WHAT IS REQUIRED: Show only those lines of the entries where the string "else" is found.

SOURCE DATA:
(* ===== verification/Owbitmap.v ===== *)
(** The bitmap allocator (src/DLL/owbitmap64/owbitmap64.c, owbitmap64.h): bits
    of an array of 64-bit words, searched word by word.  It implements a set of
    bit numbers that hands out the smallest free one. *)
From S2P Require Import Prelude.

(** ** The code *)

Definition OWBMP_BITS_PER_WORD : Z := 64.

Record owbitmap_t := mk_owbitmap {
  bm_words : list Z;                     (* the caller's array *)
  bm_word_count : Z;
  bm_bit_count : Z;
  bm_used : Z;
  bm_initialized : bool
}.
#[export] Instance eta_owbitmap : Eta owbitmap_t := λ b,
  mk_owbitmap (bm_words b) (bm_word_count b) (bm_bit_count b) (bm_used b) (bm_initialized b).

Definition bmp_mask (bit : Z) : Z := u64 (Z.shiftl 1 (Z.land bit (OWBMP_BITS_PER_WORD - 1))).

Definition owbmp_init (bm : ptr owbitmap_t) (words : ptr (list Z)) (bit_count : Z)
    : option (ptr owbitmap_t * bool) :=
  match bm, words with
  | Some b, Some ws =>
      if bit_count =? 0 then Some (bm, false)
      else if UINT32_MAX - (OWBMP_BITS_PER_WORD - 1) <? bit_count then Some (bm, false)
      else
        let word_count := u32 (bit_count + (OWBMP_BITS_PER_WORD - 1)) / OWBMP_BITS_PER_WORD in
        ws ← for_up (Z.to_nat word_count) 0 (λ i ws, aset ws i 0) ws;
        Some (Some (mk_owbitmap ws word_count bit_count 0 true), true)
  | _, _ => Some (bm, false)
  end.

WRITTEN RESPONSE:
      else if UINT32_MAX - (OWBMP_BITS_PER_WORD - 1) <? bit_count then Some (bm, false)
      else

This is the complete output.